Dataset records START

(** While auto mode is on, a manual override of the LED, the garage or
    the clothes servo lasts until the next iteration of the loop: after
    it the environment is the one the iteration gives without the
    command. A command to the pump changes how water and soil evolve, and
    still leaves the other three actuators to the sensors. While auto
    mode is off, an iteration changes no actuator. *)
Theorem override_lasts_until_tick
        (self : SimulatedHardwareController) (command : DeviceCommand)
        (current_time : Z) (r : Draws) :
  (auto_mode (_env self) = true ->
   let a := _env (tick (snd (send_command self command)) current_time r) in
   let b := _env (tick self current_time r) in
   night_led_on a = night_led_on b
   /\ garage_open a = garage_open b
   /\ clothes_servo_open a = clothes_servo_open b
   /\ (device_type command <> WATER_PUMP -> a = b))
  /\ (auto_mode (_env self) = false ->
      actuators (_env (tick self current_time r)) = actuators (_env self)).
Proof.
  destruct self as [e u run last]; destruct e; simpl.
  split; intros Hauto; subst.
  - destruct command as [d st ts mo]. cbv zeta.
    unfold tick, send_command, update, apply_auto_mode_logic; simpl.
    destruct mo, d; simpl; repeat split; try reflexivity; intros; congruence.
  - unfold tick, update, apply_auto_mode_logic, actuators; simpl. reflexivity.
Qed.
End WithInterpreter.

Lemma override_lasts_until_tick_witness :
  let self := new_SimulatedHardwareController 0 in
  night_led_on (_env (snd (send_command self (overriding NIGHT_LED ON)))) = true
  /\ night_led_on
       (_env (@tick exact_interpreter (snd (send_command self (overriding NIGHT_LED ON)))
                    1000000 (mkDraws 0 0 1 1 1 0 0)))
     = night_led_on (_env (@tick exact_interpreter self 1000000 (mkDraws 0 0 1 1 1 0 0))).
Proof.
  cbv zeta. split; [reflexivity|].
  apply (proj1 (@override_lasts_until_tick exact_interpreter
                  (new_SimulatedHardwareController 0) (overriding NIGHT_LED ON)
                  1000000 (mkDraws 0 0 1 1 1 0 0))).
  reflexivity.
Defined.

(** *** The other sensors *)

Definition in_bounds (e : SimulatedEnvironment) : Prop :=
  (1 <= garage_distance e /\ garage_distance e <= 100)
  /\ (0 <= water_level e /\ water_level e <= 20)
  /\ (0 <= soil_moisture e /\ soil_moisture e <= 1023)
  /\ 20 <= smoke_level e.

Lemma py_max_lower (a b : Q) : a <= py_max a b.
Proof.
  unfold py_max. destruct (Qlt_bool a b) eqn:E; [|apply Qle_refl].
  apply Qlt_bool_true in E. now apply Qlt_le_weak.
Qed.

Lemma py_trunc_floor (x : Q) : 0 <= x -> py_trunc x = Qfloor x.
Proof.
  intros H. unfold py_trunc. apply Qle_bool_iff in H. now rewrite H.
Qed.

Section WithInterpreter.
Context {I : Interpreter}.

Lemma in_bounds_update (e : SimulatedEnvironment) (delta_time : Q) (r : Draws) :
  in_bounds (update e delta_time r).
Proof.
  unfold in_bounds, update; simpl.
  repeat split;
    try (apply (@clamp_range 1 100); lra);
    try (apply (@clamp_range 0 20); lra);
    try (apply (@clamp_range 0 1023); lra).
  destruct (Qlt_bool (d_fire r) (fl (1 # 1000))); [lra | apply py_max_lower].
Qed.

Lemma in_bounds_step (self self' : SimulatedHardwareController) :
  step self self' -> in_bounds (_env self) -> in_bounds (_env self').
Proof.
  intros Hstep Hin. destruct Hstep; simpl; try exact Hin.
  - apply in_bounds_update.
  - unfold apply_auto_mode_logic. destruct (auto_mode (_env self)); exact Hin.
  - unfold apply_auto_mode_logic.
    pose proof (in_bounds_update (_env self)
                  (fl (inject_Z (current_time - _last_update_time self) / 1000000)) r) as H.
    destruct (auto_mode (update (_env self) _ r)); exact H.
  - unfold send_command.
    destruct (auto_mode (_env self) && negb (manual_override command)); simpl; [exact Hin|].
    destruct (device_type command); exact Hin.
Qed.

Dataset records END

**Task to complete**
Using the entries above, copy exactly the lines from the one containing "- unfold apply_auto_mode_logic. destruct" through the last, both included.

**Task answer**
  - unfold apply_auto_mode_logic. destruct (auto_mode (_env self)); exact Hin.
  - unfold apply_auto_mode_logic.
    pose proof (in_bounds_update (_env self)
                  (fl (inject_Z (current_time - _last_update_time self) / 1000000)) r) as H.
    destruct (auto_mode (update (_env self) _ r)); exact H.
  - unfold send_command.
    destruct (auto_mode (_env self) && negb (manual_override command)); simpl; [exact Hin|].
    destruct (device_type command); exact Hin.
Qed.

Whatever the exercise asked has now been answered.